There is increasing evidence that making your data available to others (or, to use a more familiar term, publishing your data) can enhance your research reputation. But consider the case of researchers whose work involves human subjects who might feel that their data cannot be published. This presents something of a challenge: how to handle sensitive data so that others can use it, while following ethical guidelines and making sure that the data cannot be wrongly used.
Data can be sensitive for a variety of reasons. Privacy considerations mean that personal, identified data cannot usually be made available to others. Security considerations might mean that you would be putting people at risk if you made some data available. You might also consider the possibility that your data describes the last remaining population of some rare species and, while most of the data might be fine to share, you don’t want anyone to put the species at risk by providing location information (think of the Wollemi Pine).
All is not lost.
The fact that your data might be sensitive does not mean that you cannot consider sharing it. However, there are ethical considerations to keep in mind, and it helps if you do your planning at the beginning of a project.
First, there is the issue of consent when dealing with personal information. This means that you need to inform participants in your study how the research data will be stored, preserved, and used in the long term. You will need this for any study of this kind. You’ll need to inform your participants how confidentiality will be maintained. You’ll need informed consent, either written or verbal, for data sharing.
Second, you may need to consider the issue of anonymising any data that you plan to share so that individuals, organisations, or businesses cannot be identified. There are a number of techniques that can be used to anonymise data: removing direct identifiers such as names or addresses, aggregating variables such as replacing date of birth with age groups, and reducing the upper or lower ranges of a variable to hide outliers (such as subjects with very high salaries or advanced ages). There is really good information from the Australian Bureau of Statistics on the finer details of how to anonymise your data.

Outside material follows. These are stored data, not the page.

(* ===== verification/Btree.v ===== *)
(** The operator classes of the SQL types: what a B-tree index of PostgreSQL relies on of the
    comparison function and the five operators of kv_int4, kv_timestamp and kv_text (int.cpp,
    timestamp.cpp, text.cpp). *)
From Stdlib Require Import String.
From S2P Require Import Prelude Rid LocalStore FileMap KV Tee Crypto Handler Request Region Invoker Fmt Clib Aggregate SqlInt SqlText SqlTimestamp.

(** ** Operator classes *)

(** The operators 1 to 5 of a class and its support function. *)
Record opclass (S : Type) : Type := mkOpclass {
  op_lt : RID -> RID -> M S bool;
  op_le : RID -> RID -> M S bool;
  op_eq : RID -> RID -> M S bool;
  op_ge : RID -> RID -> M S bool;
  op_gt : RID -> RID -> M S bool;
  op_cmp : RID -> RID -> M S Z;
}.
Arguments mkOpclass {S}.
Arguments op_lt {S}.
Arguments op_le {S}.
Arguments op_eq {S}.
Arguments op_ge {S}.
Arguments op_gt {S}.
Arguments op_cmp {S}.

Section Classes.
Context {S : Type} `{TEEInvoker S} `{PgDateTime} `{PgFormat}.
Definition btree_kv_int4_ops : opclass S := mkOpclass kv_int4_lt kv_int4_le kv_int4_eq kv_int4_ge kv_int4_gt kv_int4_cmp.
Definition btree_kv_timestamp_ops : opclass S :=
  mkOpclass kv_timestamp_lt kv_timestamp_le kv_timestamp_eq kv_timestamp_ge kv_timestamp_gt kv_timestamp_cmp_op.
Definition btree_kv_text_ops : opclass S := mkOpclass kv_text_lt kv_text_le kv_text_eq kv_text_ge kv_text_gt kv_text_cmp_op.
End Classes.

(** ** Orders from three-way comparisons *)

Record total_order {V : Type} (leb : V -> V -> bool) : Prop := {
  to_trans : forall a b c, leb a b = true -> leb b c = true -> leb a c = true;
  to_antisym : forall a b, leb a b = true -> leb b a = true -> a = b;
  to_total : forall a b, leb a b = true \/ leb b a = true;
}.

Definition from_cmp {V : Type} (f : V -> V -> Z) (a b : V) : bool := f a b <=? 0.

Lemma three_way_le a b : from_cmp three_way a b = (a <=? b).
Proof. unfold from_cmp, three_way. destruct (Z.ltb_spec b a), (Z.ltb_spec a b), (Z.leb_spec a b); reflexivity || lia. Qed.
Lemma three_way_order : total_order (from_cmp three_way).
Proof. split; intros *; rewrite !three_way_le, ?Z.leb_le; lia. Qed.

Lemma strcmp_trans a b c : strcmp a b <= 0 -> strcmp b c <= 0 -> strcmp a c <= 0.
Proof.
  revert b c. induction a as [|x a IH]; intros [|y b] [|z c]; cbn [strcmp]; try lia.
  destruct (Z.eqb_spec x y) as [->|Hxy], (Z.eqb_spec y z) as [->|Hyz]; rewrite ?Z.eqb_refl; try apply IH; unfold three_way;
    repeat match goal with |- context [?u =? ?w] => destruct (Z.eqb_spec u w) | |- context [?u <? ?w] => destruct (Z.ltb_spec u w) end; lia.
Qed.
Lemma strcmp_order : total_order (from_cmp strcmp).
Proof.
  unfold from_cmp. split; intros *; rewrite ?Z.leb_le.
  - apply strcmp_trans.
  - rewrite (strcmp_antisym a b). intros H1 H2. apply strcmp_eq. lia.
  - rewrite (strcmp_antisym a b). lia.
Qed.

(** ** The laws *)

Section Laws.
Context `{CryptoLaws} {S : Type} `{!TEEInvoker S} `{!TEEInvokerLaws S} `{PgDateTimeLaws} `{PgFormat}.

(** A call gives a result and leaves the values alone. *)
Definition gives {A : Type} (s : S) (c : M S A) (a : A) : Prop :=
  exists s', c s = (Ok a, s') /\ healthy s' /\ st_equiv (tee_store s) (tee_store s').

(** On RIDs that hold values of type [t] the class is a total order [leb] of the values. *)
Definition orders (t : vtype) (oc : opclass S) (leb : vty t -> vty t -> bool) : Prop :=
  total_order leb /\
  forall s k1 k2 v1 v2, healthy s -> in_u64 k1 -> in_u64 k2 -> view (tee_store s) t k1 = Some v1 -> view (tee_store s) t k2 = Some v2 ->
    gives s (op_lt oc k1 k2) (negb (leb v2 v1)) /\ gives s (op_le oc k1 k2) (leb v1 v2) /\ gives s (op_eq oc k1 k2) (leb v1 v2 && leb v2 v1) /\
    gives s (op_ge oc k1 k2) (leb v2 v1) /\ gives s (op_gt oc k1 k2) (negb (leb v1 v2)) /\
    exists c, gives s (op_cmp oc k1 k2) c /\ (c <= 0 <-> leb v1 v2 = true) /\ (0 <= c <-> leb v2 v1 = true).

(** Operators that test the result of a comparison. *)
Lemma orders_by_cmp t (f : vty t -> vty t -> Z) (cmp : RID -> RID -> M S Z) oc :
  total_order (from_cmp f) -> (forall a b, f b a = - f a b) ->
  (forall s k1 k2 v1 v2, healthy s -> in_u64 k1 -> in_u64 k2 -> view (tee_store s) t k1 = Some v1 -> view (tee_store s) t k2 = Some v2 ->
     gives s (cmp k1 k2) (f v1 v2)) ->
  (forall k1 k2, op_cmp oc k1 k2 = cmp k1 k2) ->
  (forall k1 k2 s, op_lt oc k1 k2 s = (let* c := cmp k1 k2 in retM (c <? 0)) s) ->
  (forall k1 k2 s, op_le oc k1 k2 s = (let* c := cmp k1 k2 in retM (c <=? 0)) s) ->
  (forall k1 k2 s, op_eq oc k1 k2 s = (let* c := cmp k1 k2 in retM (c =? 0)) s) ->
  (forall k1 k2 s, op_ge oc k1 k2 s = (let* c := cmp k1 k2 in retM (0 <=? c)) s) ->
  (forall k1 k2 s, op_gt oc k1 k2 s = (let* c := cmp k1 k2 in retM (0 <? c)) s) ->
  orders t oc (from_cmp f).
Proof.
  intros Ho Hsym Hspec Hc Hlt Hle Heq Hge Hgt. split; [exact Ho|]. intros s k1 k2 v1 v2 Hh Hu1 Hu2 Hv1 Hv2.
  destruct (Hspec s k1 k2 v1 v2 Hh Hu1 Hu2 Hv1 Hv2) as (s' & Hr & Hh' & He).
  assert (Hg : forall A (c : M S A) (g : Z -> A) a, (forall s, c s = (let* x := cmp k1 k2 in retM (g x)) s) -> g (f v1 v2) = a -> gives s c a).
  { intros A c g a Hrun <-. exists s'. split; [|easy]. rewrite Hrun. now rewrite (bindM_run _ _ _ _ _ Hr). }
  unfold from_cmp. rewrite (Hsym v1 v2). split_and!.
  - apply (Hg _ _ _ _ (Hlt k1 k2)). destruct (Z.ltb_spec (f v1 v2) 0), (Z.leb_spec (- f v1 v2) 0); lia || reflexivity.
  - exact (Hg _ _ _ _ (Hle k1 k2) eq_refl).
  - apply (Hg _ _ _ _ (Heq k1 k2)). destruct (Z.eqb_spec (f v1 v2) 0), (Z.leb_spec (f v1 v2) 0), (Z.leb_spec (- f v1 v2) 0); lia || reflexivity.
  - apply (Hg _ _ _ _ (Hge k1 k2)). destruct (Z.leb_spec 0 (f v1 v2)), (Z.leb_spec (- f v1 v2) 0); lia || reflexivity.
  - apply (Hg _ _ _ _ (Hgt k1 k2)). destruct (Z.ltb_spec 0 (f v1 v2)), (Z.leb_spec (f v1 v2) 0); lia || reflexivity.
  - exists (f v1 v2). split; [rewrite Hc; now exists s'|]. rewrite !Z.leb_le. lia.
Qed.

Lemma orders_ext t oc (l1 l2 : vty t -> vty t -> bool) : (forall a b, l1 a b = l2 a b) -> orders t oc l1 -> orders t oc l2.
Proof.
  intros E [[Ht Ha Hl] Hops]. split.
  - split; intros *; rewrite <- !E; [apply Ht|apply Ha|apply Hl].
  - intros s k1 k2 v1 v2 A B C D F. rewrite <- !E. now apply Hops.
Qed.

(** C22: the operator classes of kv_int4, kv_timestamp and kv_text are what a B-tree needs: on RIDs
    that hold values the comparison function is a total order of the values, the five operators
    agree with it, equality is equality of the values, and no call changes a value. *)
Theorem operator_classes_are_orders :
  orders TInt btree_kv_int4_ops Z.leb /\ orders TTimestamp btree_kv_timestamp_ops Z.leb /\ orders TText btree_kv_text_ops (from_cmp strcmp).
Proof.
  split; [|split].
  - apply (orders_ext TInt _ (from_cmp three_way) _ three_way_le).
    apply (orders_by_cmp TInt three_way kv_int_cmp); try reflexivity; [exact three_way_order|exact three_way_antisym|].
    intros s k1 k2 v1 v2 Hh Hu1 Hu2 Hv1 Hv2. exact (kv_int_cmp_spec k1 k2 v1 v2 s Hh Hu1 Hu2 Hv1 Hv2 I I).
  - apply (orders_ext TTimestamp _ (from_cmp three_way) _ three_way_le).
    apply (orders_by_cmp TTimestamp three_way kv_timestamp_cmp); try reflexivity; [exact three_way_order|exact three_way_antisym|].
    intros s k1 k2 v1 v2 Hh Hu1 Hu2 Hv1 Hv2. exact (kv_timestamp_cmp_spec k1 k2 v1 v2 s Hh Hu1 Hu2 Hv1 Hv2).
  - apply (orders_by_cmp TText strcmp kv_text_cmp); try reflexivity; [exact strcmp_order|intros a b; apply strcmp_antisym|].
    intros s k1 k2 v1 v2 Hh Hu1 Hu2 Hv1 Hv2. exact (kv_text_cmp_spec k1 k2 v1 v2 s Hh Hu1 Hu2 Hv1 Hv2).
Qed.
End Laws.

(** On the connection to a worker with two texts, [[97; 98]] and [[98]]: the first is less. *)
Lemma operator_classes_are_orders_witness :
  exists s', op_lt btree_kv_text_ops (idx2local 0) (idx2local 1) machine_pairs = (Ok true, s').
Proof.
  destruct operator_classes_are_orders as (_ & _ & _ & Htext).
  assert (Hu : forall k, k = 0 \/ k = 1 -> in_u64 (idx2local k)) by (intros k [-> | ->]; vm_compute; split; congruence).
  destruct (Htext machine_pairs (idx2local 0) (idx2local 1) [97; 98] [98] machine_pairs_healthy (Hu 0 (or_introl eq_refl)) (Hu 1 (or_intror eq_refl))
    eq_refl eq_refl) as ((s' & Hr & _) & _). exists s'. exact Hr.
Defined.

Anonymisation is not always required. You may, for example, have conducted oral history interviews where it is customary to publish and share the names of people interviewed, if they have given their consent.
In addition, not all data can be anonymised. Audiovisual data is very difficult to anonymise, so it may not be worth it. Consider using transcripts of interviews, or accept that there is some data which simply cannot be shared.

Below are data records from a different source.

Lemma worker_regions_from_spec fuel r0 n r :
  0 < n -> MAX_REGION_NUM <= r0 + Z.of_nat fuel ->
  r ∈ worker_regions_from fuel r0 n <-> r0 <= r < MAX_REGION_NUM /\ (r - r0) mod n = 0.
Proof.
  intros Hn. revert r0. induction fuel as [|fuel IH]; intros r0 Hf; cbn [worker_regions_from].
  - split; [intros H; inversion H|lia].
  - destruct (Z.ltb_spec r0 MAX_REGION_NUM) as [Hlt|Hge].
    + rewrite elem_of_cons, (IH (r0 + n)) by lia.
      replace (r - (r0 + n)) with (r - r0 + -1 * n) by lia. rewrite Z.mod_add by lia. split.
      * intros [->|[H1 H2]]; [rewrite Z.sub_diag, Z.mod_0_l by lia; lia|split; [lia|exact H2]].
      * intros [H1 H2]. destruct (decide (r = r0)) as [->|Hne]; [now left|right]. split; [|exact H2].
        apply Z.div_exact in H2; [|lia]. assert (0 < (r - r0) / n) by nia. nia.
    + split; [intros H; inversion H|lia].
Qed.

(** every region is polled by exactly one worker, the one whose number is the region's
    remainder modulo the number of workers, so no two workers ever handle the same request
    and every request has a worker. *)
Theorem regions_partitioned_among_workers (r : Z) :
  0 <= r < MAX_REGION_NUM ->
  forall w, 0 <= w < ops_worker_count ->
    (r ∈ worker_regions w ops_worker_count <-> w = r mod ops_worker_count).
Proof.
  intros Hr w Hw. change ops_worker_count with 15 in *. unfold worker_regions.
  rewrite worker_regions_from_spec by (change MAX_REGION_NUM with 539; lia).
  split.
  - intros [H1 H2]. dlia.
  - intros ->. split; [|dlia]. split; [|lia]. apply Z.mod_le; lia.
Qed.

Lemma regions_partitioned_among_workers_witness :
  20 ∈ worker_regions 5 ops_worker_count <-> 5 = 20 mod ops_worker_count.
Proof.
  apply (regions_partitioned_among_workers 20); split; vm_compute; congruence.
Defined.

(** ** The protocol of a worker's regions *)

(** The status word of a request region. *)
Inductive ReqStat : Type :=
| NONE
| SENT
| DONE
| EXIT.

#[export] Instance ReqStat_eq_dec : EqDecision ReqStat.
Proof. solve_decision. Defined.

Section Protocol.
(** The contents of a region beside its status word, requests and their results, the worker's
    state; the buffer after memset, [serializeTo] and [copyResultFrom] of a request object, and
    the body of [handle_request] between the barriers, [None] where a failed check or a fault
    ends the worker. *)
Context {Q R B W : Type}.
Context (zeroed : B) (serializeTo : Q -> B -> B) (copyResultFrom : Q -> B -> R).
Context (handle : B -> W -> option B * W).
(** The regions of the worker's loop, in its order. *)
Context (polled : list Z).

(** Where the backend of a region is: outside, in the constructor of the invoker, between two
    calls, in [sendRequest], in [freeBuffer]. *)
Inductive client_pc : Type :=
| Outside
| Claimed
| Cleared
| Idle
| Serialized (q : Q)
| Waiting (q : Q)
| Received (q : Q)
| Copied (q : Q) (r : R)
| Leaving.

(** Where the worker is in its loop. *)
Inductive worker_pc : Type :=
| Scan (rest : list Z)
| Test (n : Z) (rest : list Z)
| Handling (n : Z)
| Handled (n : Z)
| PassDone
| Exited
| Failed (n : Z).

(** A region with its bit of the bitmap, and the calls that returned to its backends, newest
    first. *)
Record region_state : Type := mkRegion {
  rg_bit : bool;
  rg_status : ReqStat;
  rg_buf : B;
  rg_client : client_pc;
  rg_calls : list (Q * R);
}.

(** The regions, the worker, [ops_req->status == SHM_EXIT], and the log of what the worker
    handled, newest first: the region, its buffer before and after. *)
Record protocol : Type := mkProtocol {
  pr_regions : Z -> region_state;
  pr_pc : worker_pc;
  pr_worker : W;
  pr_exit : bool;
  pr_log : list (Z * (B * option B));
}.

Definition set_region (s : protocol) (n : Z) (x : region_state) : protocol :=
  mkProtocol (<[n := x]> (pr_regions s)) (pr_pc s) (pr_worker s) (pr_exit s) (pr_log s).
Definition set_pc (s : protocol) (pc : worker_pc) : protocol :=
  mkProtocol (pr_regions s) pc (pr_worker s) (pr_exit s) (pr_log s).

(** One access of the backend of region [n]. *)
Inductive backend_step (n : Z) (s : protocol) : protocol -> Prop :=
| step_claim b st buf c calls :
    (* claim_shm_region: the bit was clear *)
    pr_regions s n = mkRegion b st buf c calls -> b = false ->
    backend_step n s (set_region s n (mkRegion true st buf Claimed calls))
| step_memset b st buf calls :
    (* memset(buffer, 0, REQ_REGION_SIZE) *)
    pr_regions s n = mkRegion b st buf Claimed calls ->
    backend_step n s (set_region s n (mkRegion b NONE zeroed Cleared calls))
| step_construct b st buf calls :
    (* req_control->status = NONE *)
    pr_regions s n = mkRegion b st buf Cleared calls ->
    backend_step n s (set_region s n (mkRegion b NONE buf Idle calls))
| step_serialize b st buf calls q :
    (* req->serializeTo(req_buffer) *)
    pr_regions s n = mkRegion b st buf Idle calls ->
    backend_step n s (set_region s n (mkRegion b st (serializeTo q buf) (Serialized q) calls))
| step_send b st buf calls q :
    (* req_control->status = SENT *)
    pr_regions s n = mkRegion b st buf (Serialized q) calls ->
    backend_step n s (set_region s n (mkRegion b SENT buf (Waiting q) calls))
| step_receive b st buf calls q :
    (* while (req_control->status != DONE) ends *)
    pr_regions s n = mkRegion b st buf (Waiting q) calls -> st = DONE ->
    backend_step n s (set_region s n (mkRegion b st buf (Received q) calls))
| step_copy b st buf calls q :
    (* req->copyResultFrom(req_buffer) *)
    pr_regions s n = mkRegion b st buf (Received q) calls ->
    backend_step n s (set_region s n (mkRegion b st buf (Copied q (copyResultFrom q buf)) calls))
| step_return b st buf calls q r :
    (* req_control->status = NONE; return *)
    pr_regions s n = mkRegion b st buf (Copied q r) calls ->
    backend_step n s (set_region s n (mkRegion b NONE buf Idle ((q, r) :: calls)))
| step_leave b st buf calls :
    (* freeBuffer: while (req->status == SENT) ends; req->status = NONE *)
    pr_regions s n = mkRegion b st buf Idle calls -> st <> SENT ->
    backend_step n s (set_region s n (mkRegion b NONE buf Leaving calls))
| step_release b st buf calls :
    (* release_shm_region *)
    pr_regions s n = mkRegion b st buf Leaving calls ->
    backend_step n s (set_region s n (mkRegion false st buf Outside calls)).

Third, you’ll need to consider how future users might access the data, and any conditions that you might want to apply to its use. You might, for example, want to limit access to people working in the same discipline, or wish to have an assurance that there will be no data-mining that might allow the data to be re-identified.
This is probably the trickiest aspect of sharing the data, as you need to have confidence that the data repository you choose has the capacity to keep your data secure and mediate requests for its use.
In Australia, there are several examples of facilities that might meet your needs. The Australian Data Archive (ADA) is well set up for this purpose as is its offshoot, the Aboriginal and Torres Strait Islander Data Archive (ATSIDA). Both can handle qualitative and quantitative data. There are other excellent facilities in other countries.
Any access conditions you want to impose can be expressed by the licence attached to the data. If the data repository you choose does not have a standard licence, there is a template available through AusGOAL, the Australian Governments Open Access and Licensing Framework.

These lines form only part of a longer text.